◆ Problem requirements: Go to the line containing "rewrite Hr. cbn" in the records below and print it and every following line exactly, on through the line containing "Definition hex2 (b", then stop.

◆ Supplied material:
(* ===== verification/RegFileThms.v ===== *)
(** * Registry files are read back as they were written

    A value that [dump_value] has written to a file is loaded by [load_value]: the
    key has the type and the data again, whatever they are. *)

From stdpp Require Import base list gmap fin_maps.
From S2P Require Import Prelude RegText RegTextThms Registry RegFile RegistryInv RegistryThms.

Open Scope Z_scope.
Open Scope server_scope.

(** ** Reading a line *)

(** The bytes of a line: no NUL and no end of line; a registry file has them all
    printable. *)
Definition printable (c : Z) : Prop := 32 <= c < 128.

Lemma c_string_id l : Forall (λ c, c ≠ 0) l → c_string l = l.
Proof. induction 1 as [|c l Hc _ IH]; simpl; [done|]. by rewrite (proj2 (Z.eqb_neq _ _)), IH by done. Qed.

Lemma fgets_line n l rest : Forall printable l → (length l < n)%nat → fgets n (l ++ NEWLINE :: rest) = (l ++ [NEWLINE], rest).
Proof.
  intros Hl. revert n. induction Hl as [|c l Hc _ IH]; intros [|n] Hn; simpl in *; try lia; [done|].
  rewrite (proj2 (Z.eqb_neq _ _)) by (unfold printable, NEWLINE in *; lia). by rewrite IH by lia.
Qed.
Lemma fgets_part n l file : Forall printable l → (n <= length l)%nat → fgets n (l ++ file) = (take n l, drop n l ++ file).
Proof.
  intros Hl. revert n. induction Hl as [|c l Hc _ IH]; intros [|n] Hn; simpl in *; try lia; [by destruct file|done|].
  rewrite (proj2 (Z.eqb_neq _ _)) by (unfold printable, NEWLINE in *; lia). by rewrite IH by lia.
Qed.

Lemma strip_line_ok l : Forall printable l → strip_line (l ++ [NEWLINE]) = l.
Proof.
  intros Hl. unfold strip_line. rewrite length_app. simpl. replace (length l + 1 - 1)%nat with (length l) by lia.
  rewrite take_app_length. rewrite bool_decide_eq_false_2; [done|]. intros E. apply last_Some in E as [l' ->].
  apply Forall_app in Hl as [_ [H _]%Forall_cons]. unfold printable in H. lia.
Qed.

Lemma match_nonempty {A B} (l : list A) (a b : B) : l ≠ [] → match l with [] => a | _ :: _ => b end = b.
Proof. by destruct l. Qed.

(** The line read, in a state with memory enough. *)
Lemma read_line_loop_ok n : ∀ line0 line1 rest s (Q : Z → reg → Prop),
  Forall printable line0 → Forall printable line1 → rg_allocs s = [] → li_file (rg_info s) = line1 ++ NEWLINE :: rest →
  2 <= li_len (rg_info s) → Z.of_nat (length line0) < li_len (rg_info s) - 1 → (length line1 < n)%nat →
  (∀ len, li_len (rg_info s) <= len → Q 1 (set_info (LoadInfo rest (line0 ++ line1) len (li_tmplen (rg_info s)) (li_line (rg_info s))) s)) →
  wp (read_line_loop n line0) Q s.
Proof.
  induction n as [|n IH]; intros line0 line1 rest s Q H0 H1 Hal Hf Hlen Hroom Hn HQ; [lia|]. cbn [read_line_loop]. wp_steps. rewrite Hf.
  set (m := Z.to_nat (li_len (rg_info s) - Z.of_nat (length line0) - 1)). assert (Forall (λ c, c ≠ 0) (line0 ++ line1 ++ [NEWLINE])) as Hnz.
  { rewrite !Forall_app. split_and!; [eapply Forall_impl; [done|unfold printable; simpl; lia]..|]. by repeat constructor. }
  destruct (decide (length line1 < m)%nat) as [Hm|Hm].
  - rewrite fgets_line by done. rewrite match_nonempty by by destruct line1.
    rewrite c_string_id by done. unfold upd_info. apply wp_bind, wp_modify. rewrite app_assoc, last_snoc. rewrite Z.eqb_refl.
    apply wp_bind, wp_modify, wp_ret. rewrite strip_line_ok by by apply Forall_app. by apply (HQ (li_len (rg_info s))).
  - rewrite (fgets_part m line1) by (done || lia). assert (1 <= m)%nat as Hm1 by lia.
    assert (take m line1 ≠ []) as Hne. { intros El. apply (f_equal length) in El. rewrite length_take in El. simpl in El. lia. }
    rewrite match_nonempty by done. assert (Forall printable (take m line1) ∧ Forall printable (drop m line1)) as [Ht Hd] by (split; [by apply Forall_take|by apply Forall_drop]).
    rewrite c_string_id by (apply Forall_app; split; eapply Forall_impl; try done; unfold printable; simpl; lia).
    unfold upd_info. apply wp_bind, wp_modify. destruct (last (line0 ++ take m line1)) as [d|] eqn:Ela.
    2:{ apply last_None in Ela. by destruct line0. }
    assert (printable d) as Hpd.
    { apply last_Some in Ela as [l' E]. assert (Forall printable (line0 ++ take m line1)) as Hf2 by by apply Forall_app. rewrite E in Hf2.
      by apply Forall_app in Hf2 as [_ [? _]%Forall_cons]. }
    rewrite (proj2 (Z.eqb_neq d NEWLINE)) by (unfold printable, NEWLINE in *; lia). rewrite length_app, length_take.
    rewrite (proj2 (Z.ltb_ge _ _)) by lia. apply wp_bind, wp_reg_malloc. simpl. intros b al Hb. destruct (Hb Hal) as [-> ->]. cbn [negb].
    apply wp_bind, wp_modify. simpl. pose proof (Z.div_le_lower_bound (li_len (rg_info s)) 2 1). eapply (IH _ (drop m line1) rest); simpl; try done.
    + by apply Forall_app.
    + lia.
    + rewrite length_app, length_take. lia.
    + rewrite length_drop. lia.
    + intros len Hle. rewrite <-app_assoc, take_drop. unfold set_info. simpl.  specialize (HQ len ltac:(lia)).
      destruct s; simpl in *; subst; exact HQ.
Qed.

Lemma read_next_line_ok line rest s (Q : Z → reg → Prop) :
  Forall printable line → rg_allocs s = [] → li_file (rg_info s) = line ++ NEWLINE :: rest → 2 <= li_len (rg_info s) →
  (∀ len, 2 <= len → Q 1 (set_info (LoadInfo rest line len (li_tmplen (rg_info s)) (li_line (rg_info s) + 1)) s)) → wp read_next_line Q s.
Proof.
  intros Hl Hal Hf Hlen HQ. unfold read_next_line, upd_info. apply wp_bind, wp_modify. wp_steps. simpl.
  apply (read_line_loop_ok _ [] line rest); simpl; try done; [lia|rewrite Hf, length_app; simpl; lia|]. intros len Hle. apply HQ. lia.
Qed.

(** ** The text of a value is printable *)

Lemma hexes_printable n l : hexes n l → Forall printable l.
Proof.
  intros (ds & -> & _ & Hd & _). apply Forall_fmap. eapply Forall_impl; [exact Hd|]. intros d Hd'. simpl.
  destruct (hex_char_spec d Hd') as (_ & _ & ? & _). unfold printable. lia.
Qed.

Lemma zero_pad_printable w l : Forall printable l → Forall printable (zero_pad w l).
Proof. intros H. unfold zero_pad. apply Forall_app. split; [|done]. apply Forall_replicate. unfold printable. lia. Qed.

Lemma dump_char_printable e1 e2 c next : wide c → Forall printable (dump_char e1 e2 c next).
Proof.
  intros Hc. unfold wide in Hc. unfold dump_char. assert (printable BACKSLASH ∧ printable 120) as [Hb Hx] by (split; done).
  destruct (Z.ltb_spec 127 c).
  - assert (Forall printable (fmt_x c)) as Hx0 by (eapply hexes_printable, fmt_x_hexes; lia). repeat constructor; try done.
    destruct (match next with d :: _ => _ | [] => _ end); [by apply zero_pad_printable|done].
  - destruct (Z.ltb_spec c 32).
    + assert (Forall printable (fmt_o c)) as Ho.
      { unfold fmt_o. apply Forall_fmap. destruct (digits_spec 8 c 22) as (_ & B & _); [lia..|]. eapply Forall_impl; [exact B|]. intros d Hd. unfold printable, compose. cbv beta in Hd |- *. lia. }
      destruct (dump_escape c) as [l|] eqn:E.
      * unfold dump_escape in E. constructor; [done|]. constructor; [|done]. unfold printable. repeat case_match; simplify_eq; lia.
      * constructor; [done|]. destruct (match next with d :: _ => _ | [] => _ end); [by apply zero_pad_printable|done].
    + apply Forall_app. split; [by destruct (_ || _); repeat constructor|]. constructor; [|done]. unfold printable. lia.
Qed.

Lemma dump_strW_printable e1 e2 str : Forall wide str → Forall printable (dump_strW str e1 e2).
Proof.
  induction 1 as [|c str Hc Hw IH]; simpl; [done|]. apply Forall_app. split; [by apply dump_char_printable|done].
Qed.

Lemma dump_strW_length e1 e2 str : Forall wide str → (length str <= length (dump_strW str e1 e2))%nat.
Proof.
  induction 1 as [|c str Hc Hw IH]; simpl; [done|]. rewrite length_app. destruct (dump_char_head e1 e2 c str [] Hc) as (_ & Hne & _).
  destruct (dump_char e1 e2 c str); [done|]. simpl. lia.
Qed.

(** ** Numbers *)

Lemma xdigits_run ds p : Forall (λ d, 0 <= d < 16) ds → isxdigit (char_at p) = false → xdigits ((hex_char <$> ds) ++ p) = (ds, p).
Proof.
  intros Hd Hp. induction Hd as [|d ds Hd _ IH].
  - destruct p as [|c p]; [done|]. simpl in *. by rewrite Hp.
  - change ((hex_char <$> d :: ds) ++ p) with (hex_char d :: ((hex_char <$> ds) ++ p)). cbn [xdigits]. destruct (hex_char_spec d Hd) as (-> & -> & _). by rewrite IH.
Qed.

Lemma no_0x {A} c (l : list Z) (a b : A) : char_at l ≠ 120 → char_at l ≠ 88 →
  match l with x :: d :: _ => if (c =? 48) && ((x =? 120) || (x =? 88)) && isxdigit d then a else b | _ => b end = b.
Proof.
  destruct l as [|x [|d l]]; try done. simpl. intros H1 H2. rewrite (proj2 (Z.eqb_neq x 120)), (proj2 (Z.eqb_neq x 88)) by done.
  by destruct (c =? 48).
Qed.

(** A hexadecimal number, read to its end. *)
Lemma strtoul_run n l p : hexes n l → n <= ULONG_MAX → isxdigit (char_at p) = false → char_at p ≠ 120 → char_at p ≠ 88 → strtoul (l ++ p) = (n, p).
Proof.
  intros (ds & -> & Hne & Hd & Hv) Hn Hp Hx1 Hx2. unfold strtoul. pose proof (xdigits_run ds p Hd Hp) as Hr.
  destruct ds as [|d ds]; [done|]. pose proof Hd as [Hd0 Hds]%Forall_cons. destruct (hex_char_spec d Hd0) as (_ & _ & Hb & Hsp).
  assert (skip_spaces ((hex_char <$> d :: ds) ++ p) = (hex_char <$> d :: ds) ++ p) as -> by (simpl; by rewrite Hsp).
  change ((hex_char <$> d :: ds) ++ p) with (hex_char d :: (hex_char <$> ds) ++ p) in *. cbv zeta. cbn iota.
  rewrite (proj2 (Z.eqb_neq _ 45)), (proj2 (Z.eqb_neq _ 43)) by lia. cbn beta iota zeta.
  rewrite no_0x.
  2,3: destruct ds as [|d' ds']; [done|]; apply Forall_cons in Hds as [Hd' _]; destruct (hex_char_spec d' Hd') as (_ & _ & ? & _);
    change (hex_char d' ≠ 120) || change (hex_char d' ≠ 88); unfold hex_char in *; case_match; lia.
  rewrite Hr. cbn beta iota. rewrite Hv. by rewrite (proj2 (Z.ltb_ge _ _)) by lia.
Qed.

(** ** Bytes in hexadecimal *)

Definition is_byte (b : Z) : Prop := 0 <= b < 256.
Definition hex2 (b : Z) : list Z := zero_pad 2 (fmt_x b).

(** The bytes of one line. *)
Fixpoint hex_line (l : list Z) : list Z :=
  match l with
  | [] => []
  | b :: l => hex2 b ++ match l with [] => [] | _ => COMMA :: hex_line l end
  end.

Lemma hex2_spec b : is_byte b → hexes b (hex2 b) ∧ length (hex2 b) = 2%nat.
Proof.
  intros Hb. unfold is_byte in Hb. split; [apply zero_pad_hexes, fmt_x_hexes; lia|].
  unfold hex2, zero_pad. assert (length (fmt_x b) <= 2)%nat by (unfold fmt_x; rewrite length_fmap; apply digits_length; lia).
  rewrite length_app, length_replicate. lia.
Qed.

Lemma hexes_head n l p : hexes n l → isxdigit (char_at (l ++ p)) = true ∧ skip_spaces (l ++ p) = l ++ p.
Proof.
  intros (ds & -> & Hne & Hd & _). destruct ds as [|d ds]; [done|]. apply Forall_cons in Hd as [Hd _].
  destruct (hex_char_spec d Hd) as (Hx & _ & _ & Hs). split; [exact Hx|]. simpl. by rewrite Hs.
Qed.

◆ Answer space:
  rewrite Hr. cbn beta iota. rewrite Hv. by rewrite (proj2 (Z.ltb_ge _ _)) by lia.
Qed.

(** ** Bytes in hexadecimal *)

Definition is_byte (b : Z) : Prop := 0 <= b < 256.
Definition hex2 (b : Z) : list Z := zero_pad 2 (fmt_x b).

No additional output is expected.